Der Film beginnt mit einem düsteren Prolog: Ein Wolf streunt durch den Wald, ein Junge malt wie besessen finstere Bilder, in denen goldgelbe Augen bedrohlich leuchten, ein Mann rüstet sich zur Jagd mit der Armbrust, der Vollmond taucht die Nacht in ein bleiches Licht. Die Gestaltung des Auftakts taugt allerdings nur inhaltlich als Ouvertüre. Die weiteren 85 Minuten spielen zwar nicht gerade ausnahmslos im Sonnenschein, doch bis auf wenige Ausnahmen, in denen es ein bisschen gruselig wird, ist "Unter Wölfen" weitgehend familientauglich. Die eigentliche Handlung beginnt mit dem üblichen Leichenfund: Der Jäger ist in eine Grube mit angespitzten Pfählen gestoßen und aufgespießt worden. Weil in unmittelbarer Nähe mehrere Hochsitze angesägt worden sind, führt die erste Spur zu einem militanten Tierschützer, der schon einmal mit dem Opfer aneinandergeraten ist. Auch ohne größere Krimierfahrung ist diese Ebene jedoch rasch als obligate falsche Fährte zu erkennen, zumal ausgerechnet Oberländers 14 Jahre alte Tochter Luna (Fiona Katharina Neumeier) an den Sabotageaktionen beteiligt war. Viel interessanter ist der zweite Handlungsstrang: Das Waldstück gehört der alten Schafzüchterin Ruth Lamprecht (Elfriede Schüsseleder). Seit einiger Zeit streunt ein Wolf durch die Gegend, er hat bereits mehrere Tiere gerissen, aber das lässt sie seltsam kalt. Über der Familie liegt ohnehin ein Schatten, seit Enkelin Antonia vor fünf Jahren spurlos verschwunden ist.

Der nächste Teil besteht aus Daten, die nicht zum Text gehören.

(** C5. For every non-empty filtered table the average marks are a number
    [a], and the banner is "excellent" exactly when [a > 85], "good" exactly
    when [70 <= a <= 85], "needs improvement" exactly when [a < 70]; the
    averages 70 and 85 themselves are both "good". *)
Theorem C5_tier_boundaries :
  forall subset : table,
    subset <> [] ->
    exists a,
      avg_marks subset = Some a
      /\ (performance_tier (avg_marks subset) = excellent <-> (85 < a)%Q)
      /\ (performance_tier (avg_marks subset) = good
          <-> (70 <= a)%Q /\ (a <= 85)%Q)
      /\ (performance_tier (avg_marks subset) = needs_improvement
          <-> (a < 70)%Q)
      /\ performance_tier (Some 70%Q) = good
      /\ performance_tier (Some 85%Q) = good.
Proof.
  intros subset Hne.
  destruct (avg_marks_nonempty subset Hne) as [a Ea].
  exists a. rewrite Ea.
  destruct (performance_tier_spec a) as (H1 & H2 & H3).
  repeat split; try apply H1; try apply H2; try apply H3; auto.
Qed.

Lemma C5_witness :
  [Fiona; Ian] <> []
  /\ exists a,
      avg_marks [Fiona; Ian] = Some a
      /\ (performance_tier (avg_marks [Fiona; Ian]) = excellent
          <-> (85 < a)%Q)
      /\ (performance_tier (avg_marks [Fiona; Ian]) = good
          <-> (70 <= a)%Q /\ (a <= 85)%Q)
      /\ (performance_tier (avg_marks [Fiona; Ian]) = needs_improvement
          <-> (a < 70)%Q)
      /\ performance_tier (Some 70%Q) = good
      /\ performance_tier (Some 85%Q) = good.
Proof.
  split; [discriminate|].
  apply (C5_tier_boundaries [Fiona; Ian]). discriminate.
Defined.

(** ** The mock table under two filter settings *)

Example data_rows :
  data =
  [Alice; mkRecord "Bob" "Science" "Los Angeles" "Male" 82 85; Charlie;
   David; mkRecord "Eve" "Science" "Los Angeles" "Female" 65 60; Fiona;
   mkRecord "George" "English" "Chicago" "Male" 72 75; Hannah; Ian;
   mkRecord "Jasmine" "English" "Chicago" "Female" 85 88].
Proof. reflexivity. Qed.

(** C2, as stated, fails: with course "Math", city "New York", minimum 0 and
    gender "All" the mock table does not give the rows named Alice, Charlie
    and Ian only (Fiona is a Math / New York row too), and the average is
    not 76. *)
Lemma C2_counterexample :
  ~ (map Name
       (filtered_df data (mkWidgets "Math" ["New York"] 0 "All" "" false false))
     = ["Alice"; "Charlie"; "Ian"]
     /\ avg_marks
          (filtered_df data
             (mkWidgets "Math" ["New York"] 0 "All" "" false false))
        = Some 76%Q).
Proof. vm_compute. intros [H _]. discriminate H. Qed.

(** C2, amended. With course "Math", city "New York", minimum 0 and gender
    "All" the mock table gives its four Math / New York rows, Alice,
    Charlie, Fiona and Ian, in that order; their average marks are
    (95+78+88+55)/4 = 79.0 and the banner is "good". *)
Theorem C2_scenario_A :
  forall s t a,
    let w := mkWidgets "Math" ["New York"] 0 "All" s t a in
    filtered_df data w = [Alice; Charlie; Fiona; Ian]
    /\ map Name (filtered_df data w) = ["Alice"; "Charlie"; "Fiona"; "Ian"]
    /\ avg_marks (filtered_df data w) = Some 79%Q
    /\ performance_tier (avg_marks (filtered_df data w)) = good.
Proof. intros s t a. vm_compute. repeat split. Qed.

(** C3, as stated, fails: with course "All", every city of the mock table
    selected, minimum 90 and gender "All" the filtered table is not Alice
    and Hannah only (David has 91), and the average is not 96.5. *)
Lemma C3_counterexample :
  ~ (filtered_df data
       (mkWidgets "All" ["New York"; "Los Angeles"; "Chicago"] 90 "All"
                  "" false false)
     = [Alice; Hannah]
     /\ avg_marks
          (filtered_df data
             (mkWidgets "All" ["New York"; "Los Angeles"; "Chicago"] 90 "All"
                        "" false false))
        = Some (965 # 10)%Q).
Proof. vm_compute. intros [H _]. discriminate H. Qed.

(** C3, amended. With course "All", a city selection holding every city of
    the mock table, minimum 90 and gender "All" the mock table gives Alice
    (95), David (91) and Hannah (98), in that order; their average marks
    are round(284/3, 2) = 94.67 and the banner is "excellent". *)
Theorem C3_scenario_B :
  forall cities s t a,
    (forall r, In r data -> In (City r) cities) ->
    let w := mkWidgets "All" cities 90 "All" s t a in
    filtered_df data w = [Alice; David; Hannah]
    /\ avg_marks (filtered_df data w) = Some (9467 # 100)%Q
    /\ performance_tier (avg_marks (filtered_df data w)) = excellent.
Proof.
  intros cities s t a Hall w.
  assert (E : filtered_df data w = [Alice; David; Hannah]).
  { rewrite filtered_df_satisfies.
    rewrite (filter_ext_in (satisfies w)
               (fun r => Qle_bool 90 (Marks r))).
    - reflexivity.
    - intros r Hr. unfold satisfies, w. simpl.
      apply Hall, isin_In in Hr. rewrite Hr. simpl.
      apply andb_true_r. }
  rewrite E. vm_compute. repeat split.
Qed.

Lemma C3_witness :
  let w := mkWidgets "All" ["All"; "New York"; "Los Angeles"; "Chicago"]
                     90 "All" "" false false in
  filtered_df data w = [Alice; David; Hannah]
  /\ avg_marks (filtered_df data w) = Some (9467 # 100)%Q
  /\ performance_tier (avg_marks (filtered_df data w)) = excellent.
Proof.
  apply (C3_scenario_B ["All"; "New York"; "Los Angeles"; "Chicago"]
           "" false false).
  intros r Hr. vm_compute in Hr.
  repeat (destruct Hr as [<-|Hr]; [simpl; tauto|]). destruct Hr.
Defined.

(** ** Sorting *)

Section SortValues.
Context {A : Type} (key : A -> Q).

Lemma insert_desc_perm x l : Permutation (x :: l) (pd.insert_desc key x l).
Proof.
  induction l as [|y l IH]; simpl; [reflexivity|].
  destruct (Qle_bool (key y) (key x)); [reflexivity|].
  rewrite perm_swap. now constructor.
Qed.

Lemma sort_values_desc_perm l : Permutation l (pd.sort_values_desc key l).
Proof.
  induction l as [|x l IH]; simpl; [constructor|].
  rewrite <- insert_desc_perm. now constructor.
Qed.

Lemma insert_desc_sorted x l :
  StronglySorted (desc_by key) l -> StronglySorted (desc_by key) (pd.insert_desc key x l).
Proof.
  induction 1 as [|y l Hs IH Hy]; simpl.
  - repeat constructor.
  - destruct (Qle_bool (key y) (key x)) eqn:E.
    + apply Qle_bool_iff in E.
      constructor; [now constructor|].
      constructor; [exact E|].
      apply (Forall_impl _ (P := desc_by key y)); [|assumption].
      intros z Hz. unfold desc_by in *.
      apply (Qle_trans _ (key y)); assumption.
    + apply Qle_bool_false in E. constructor; [assumption|].
      apply (Permutation_Forall (insert_desc_perm x l)).
      constructor; [apply Qlt_le_weak, E | assumption].
Qed.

Die Mutter des Mädchens, Melanie (Cornelia Gröschel), betreibt mehr schlecht als recht eine Pension, hier ist auch der Jäger abgestiegen.
Eine besondere Rolle spielt Antonias älterer Bruder, er ist der Junge aus dem Prolog, und Christian Theede, der mit exakt dem gleichen Team auch die letzte Bodensee-Episode ("Das zweite Gesicht") inszeniert hat, wird gewusst haben: Mit der Besetzung dieser Figur entscheidet sich die Glaubwürdigkeit nahezu des gesamten Films, denn Timmy spricht seit fünf Jahren nicht mehr. Der Regisseur brauchte also einen jungen Darsteller mit entsprechend ausdrucksstarkem Gesicht, und Jeremy Miliker erweist sich als vorzügliche Wahl. Der ansonsten solide, aber auch etwas spannungsarm inszenierte Film lebt ohnehin vom guten Ensemble, vor allem jedoch von der mit einigen Überraschungen aufwartenden Geschichte, die sich mehr und mehr zum Familiendrama wandelt: Timmy ist mit der kleinen Schwester davon gelaufen, weil sich die Eltern (Steve Windolf spielt den Vater) lautstark gestritten haben; im Wald hat sich dann offenbar ein traumatisches Ereignis zugetragen, das dem Jungen buchstäblich die Sprache verschlagen hat. Mit einer effektvollen Parallelmontage zwischen damals und heute, als Timmy während einer erneuten Auseinandersetzung ein Déjà-vu erlebt, sorgt Theede dafür, dass sich die Verzweiflung des Jungen perfekt nachvollziehen lässt.
Gerade im Vergleich zu den lebensnah erzählten Vater/Tochterszenen mit den Oberländers wirkt die Nebenebene mit Zeilers Beziehungsproblemen allerdings erneut wie ein Fremdkörper, zumal im Leben der Motorradfahrerin ganz offenkundig kein Platz für einen Sozius ist, wie auch ihre eindrucksvollen Begegnungen mit dem Wolf verdeutlichen. Wölfe sind eigentlich Rudeltiere, aber dieser hier scheint eher einzelgängerisch veranlagt zu sein; wie die Kriminalinspektorin aus Bregenz.